Copy word for word, please, the lines of the entries below running from the one containing "b ← copy_in" to the one containing "Ret (0, Some item).", both ends included.

= Beginning of Section =

(* ===== verification/Queue.v ===== *)
(** * Message queues (src/core/hardrt_queue.c, inc/hardrt_queue.h)

    A queue is named by its address in [m_queues]; its storage is the list
    of the bytes at [buf]. An item is passed as the list of its bytes. *)

From stdpp Require Import base tactics numbers list option gmap.
From S2P Require Import Prelude Types Prog Ring Core.
Open Scope Z_scope.
Open Scope prog_scope.

Module Queue.
Section queue.
Context `{C : Config}.

Definition queue_upd (a : Z) (f : hrt_queue_t -> option hrt_queue_t) (s : kern) : option kern :=
  m ← m_queues s !! a; m' ← f m; Some (set_queues (<[a := m']> (m_queues s)) s).

Definition queue_read {A} (a : Z) (f : hrt_queue_t -> A) : prog A :=
  reads (fun s => f <$> m_queues s !! a).

Definition queue_write (a : Z) (f : hrt_queue_t -> option hrt_queue_t) : prog unit :=
  writes (queue_upd a f).

Definition set_buf v (m : hrt_queue_t) : hrt_queue_t :=
  mkQueue v (item_size m) (capacity m) (q_head m) (q_tail m) (q_count m) (rx m) (tx m).
Definition set_head v (m : hrt_queue_t) : hrt_queue_t :=
  mkQueue (buf m) (item_size m) (capacity m) v (q_tail m) (q_count m) (rx m) (tx m).
Definition set_tail v (m : hrt_queue_t) : hrt_queue_t :=
  mkQueue (buf m) (item_size m) (capacity m) (q_head m) v (q_count m) (rx m) (tx m).
Definition set_qcount v (m : hrt_queue_t) : hrt_queue_t :=
  mkQueue (buf m) (item_size m) (capacity m) (q_head m) (q_tail m) v (rx m) (tx m).

(** [memcpy] of [n] bytes out of and into [buf] at byte offset [off];
    undefined when it leaves the buffer or the item. *)
Definition copy_out (b : list Z) (off n : Z) : option (list Z) :=
  if (0 <=? off) && (0 <=? n) && (off + n <=? Z.of_nat (length b))
  then Some (take (Z.to_nat n) (drop (Z.to_nat off) b)) else None.

Definition copy_in (b : list Z) (off n : Z) (item : list Z) : option (list Z) :=
  if (0 <=? off) && (0 <=? n) && (off + n <=? Z.of_nat (length b))
     && (n <=? Z.of_nat (length item))
  then Some (take (Z.to_nat off) b ++ take (Z.to_nat n) item ++ drop (Z.to_nat (off + n)) b)
  else None.

(** The waiter queues: [_wq_push(q->tx_q, &q->tx_tail, &q->tx_wait, id)]
    is [_wq_push (tx_ring a) id]. *)
Definition _wq_push (L : ring_at) (id : Z) : prog unit :=
  n <- ring_count L ;;
  if n >=? HARDRT_MAX_TASKS then skip
  else
    ring_store L id ;;
    ring_advance_tail L ;;
    ring_inc_count L.

Definition _wq_pop (L : ring_at) : prog Z :=
  n <- ring_count L ;;
  if n =? 0 then Ret (-1)
  else
    id <- ring_read_head L ;;
    ring_advance_head L ;;
    ring_dec_count L ;;
    Ret id.

(** The pointers are valid when [storage] is given. *)
Definition hrt_queue_init (a : Z) (storage : option (list Z)) (cap isize : Z) : prog unit :=
  match storage with
  | None => HRT_ASSERT false
  | Some b =>
      HRT_ASSERT (cap >? 0) ;;
      HRT_ASSERT (isize >? 0) ;;
      queue_write a (fun m => Some (mkQueue b isize cap 0 0 0
        (mkRing (q (rx m)) 0 0 0) (mkRing (q (tx m)) 0 0 0)))
  end.

Definition _enqueue_cs (a : Z) (item : list Z) : prog Z :=
  n <- queue_read a q_count ;;
  cap <- queue_read a capacity ;;
  if n >=? cap then Ret (-1)
  else
    idx <- queue_read a q_tail ;;
    queue_write a (fun m =>
      b ← copy_in (buf m) (idx * item_size m) (item_size m) item; Some (set_buf b m)) ;;
    queue_write a (fun m => Some (set_tail (u16 ((q_tail m + 1) mod capacity m)) m)) ;;
    queue_write a (fun m => Some (set_qcount (u16 (q_count m + 1)) m)) ;;
    Ret 0.

(** The result carries the bytes copied to [out], when there are any. *)
Definition _dequeue_cs (a : Z) : prog (Z * option (list Z)) :=
  n <- queue_read a q_count ;;
  if n =? 0 then Ret (-1, None)
  else
    idx <- queue_read a q_head ;;
    item <- reads (fun s => m ← m_queues s !! a;
                            copy_out (buf m) (idx * item_size m) (item_size m)) ;;
    queue_write a (fun m => Some (set_head (u16 ((q_head m + 1) mod capacity m)) m)) ;;
    queue_write a (fun m => Some (set_qcount (u16 (q_count m - 1)) m)) ;;
    Ret (0, Some item).

(** Pop one waiter of [L] and make it ready; whether there was one. *)
Definition wake_one (L : ring_at) : prog bool :=
  waiter <- _wq_pop L ;;
  if waiter >=? 0 then hrt__make_ready waiter ;; Ret true else Ret false.

Definition hrt_queue_try_send (a : Z) (item : list Z) : prog Z :=
  call hrt_port_crit_enter ;;
  ok <- _enqueue_cs a item ;;
  woken <- (if ok =? 0 then wake_one (rx_ring a) else Ret false) ;;
  call hrt_port_crit_exit ;;
  (if (woken : bool) then hrt_yield else skip) ;;
  Ret ok.

Definition hrt_queue_try_send_from_isr (a : Z) (item : list Z) (out : bool)
    : prog (Z * option Z) :=
  call hrt_port_crit_enter ;;
  ok <- _enqueue_cs a item ;;
  woken <- (if ok =? 0 then wake_one (rx_ring a) else Ret false) ;;
  call hrt_port_crit_exit ;;
  (if (woken : bool) then call hrt__pend_context_switch else skip) ;;
  Ret (ok, if out then Some (if woken then 1 else 0) else None).

(** One iteration of the loop of [hrt_queue_send]; [Some r] returns [r]. *)
Definition send_body (a : Z) (item : list Z) : prog (option Z) :=
  r <- hrt_queue_try_send a item ;;
  if r =? 0 then Ret (Some 0)
  else
    me <- hrt__get_current ;;
    call hrt_port_crit_enter ;;
    n <- queue_read a q_count ;;
    cap <- queue_read a capacity ;;
    if n <? cap then
      ok <- _enqueue_cs a item ;;
      _ <- wake_one (rx_ring a) ;;
      call hrt_port_crit_exit ;;
      Ret (Some ok)
    else
      _wq_push (tx_ring a) (u8 me) ;;
      let t := hrt__tcb me in
      (if is_null t then skip else tcb_write t (tcb_set_state HRT_BLOCKED)) ;;
      call hrt_port_crit_exit ;;
      call hrt__pend_context_switch ;;
      call hrt_port_yield_to_scheduler ;;
      Ret None.

Definition hrt_queue_send (a : Z) (item : list Z) : prog Z := forever (send_body a item).

Definition hrt_queue_try_recv (a : Z) : prog (Z * option (list Z)) :=
  call hrt_port_crit_enter ;;
  r <- _dequeue_cs a ;;
  woken <- (if r.1 =? 0 then wake_one (tx_ring a) else Ret false) ;;
  call hrt_port_crit_exit ;;
  (if (woken : bool) then hrt_yield else skip) ;;
  Ret r.

Definition hrt_queue_try_recv_from_isr (a : Z) (out : bool)
    : prog (Z * option (list Z) * option Z) :=
  call hrt_port_crit_enter ;;
  r <- _dequeue_cs a ;;
  woken <- (if r.1 =? 0 then wake_one (tx_ring a) else Ret false) ;;
  call hrt_port_crit_exit ;;
  (if (woken : bool) then call hrt__pend_context_switch else skip) ;;
  Ret (r, if out then Some (if woken then 1 else 0) else None).

(** One iteration of the loop of [hrt_queue_recv]. *)
Definition recv_body (a : Z) : prog (option (Z * option (list Z))) :=
  r <- hrt_queue_try_recv a ;;
  if r.1 =? 0 then Ret (Some r)
  else
    me <- hrt__get_current ;;
    call hrt_port_crit_enter ;;
    n <- queue_read a q_count ;;
    if negb (n =? 0) then
      r' <- _dequeue_cs a ;;
      _ <- wake_one (tx_ring a) ;;
      call hrt_port_crit_exit ;;
      Ret (Some r')
    else
      _wq_push (rx_ring a) (u8 me) ;;
      let t := hrt__tcb me in
      (if is_null t then skip else tcb_write t (tcb_set_state HRT_BLOCKED)) ;;
      call hrt_port_crit_exit ;;
      call hrt__pend_context_switch ;;
      call hrt_port_yield_to_scheduler ;;
      Ret None.

Definition hrt_queue_recv (a : Z) : prog (Z * option (list Z)) := forever (recv_body a).

Definition hrt_queue_count (a : Z) : prog Z := queue_read a (fun m => u16 (q_count m)).

End queue.
End Queue.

= End of Section =

Exercise response:
      b ← copy_in (buf m) (idx * item_size m) (item_size m) item; Some (set_buf b m)) ;;
    queue_write a (fun m => Some (set_tail (u16 ((q_tail m + 1) mod capacity m)) m)) ;;
    queue_write a (fun m => Some (set_qcount (u16 (q_count m + 1)) m)) ;;
    Ret 0.

(** The result carries the bytes copied to [out], when there are any. *)
Definition _dequeue_cs (a : Z) : prog (Z * option (list Z)) :=
  n <- queue_read a q_count ;;
  if n =? 0 then Ret (-1, None)
  else
    idx <- queue_read a q_head ;;
    item <- reads (fun s => m ← m_queues s !! a;
                            copy_out (buf m) (idx * item_size m) (item_size m)) ;;
    queue_write a (fun m => Some (set_head (u16 ((q_head m + 1) mod capacity m)) m)) ;;
    queue_write a (fun m => Some (set_qcount (u16 (q_count m - 1)) m)) ;;
    Ret (0, Some item).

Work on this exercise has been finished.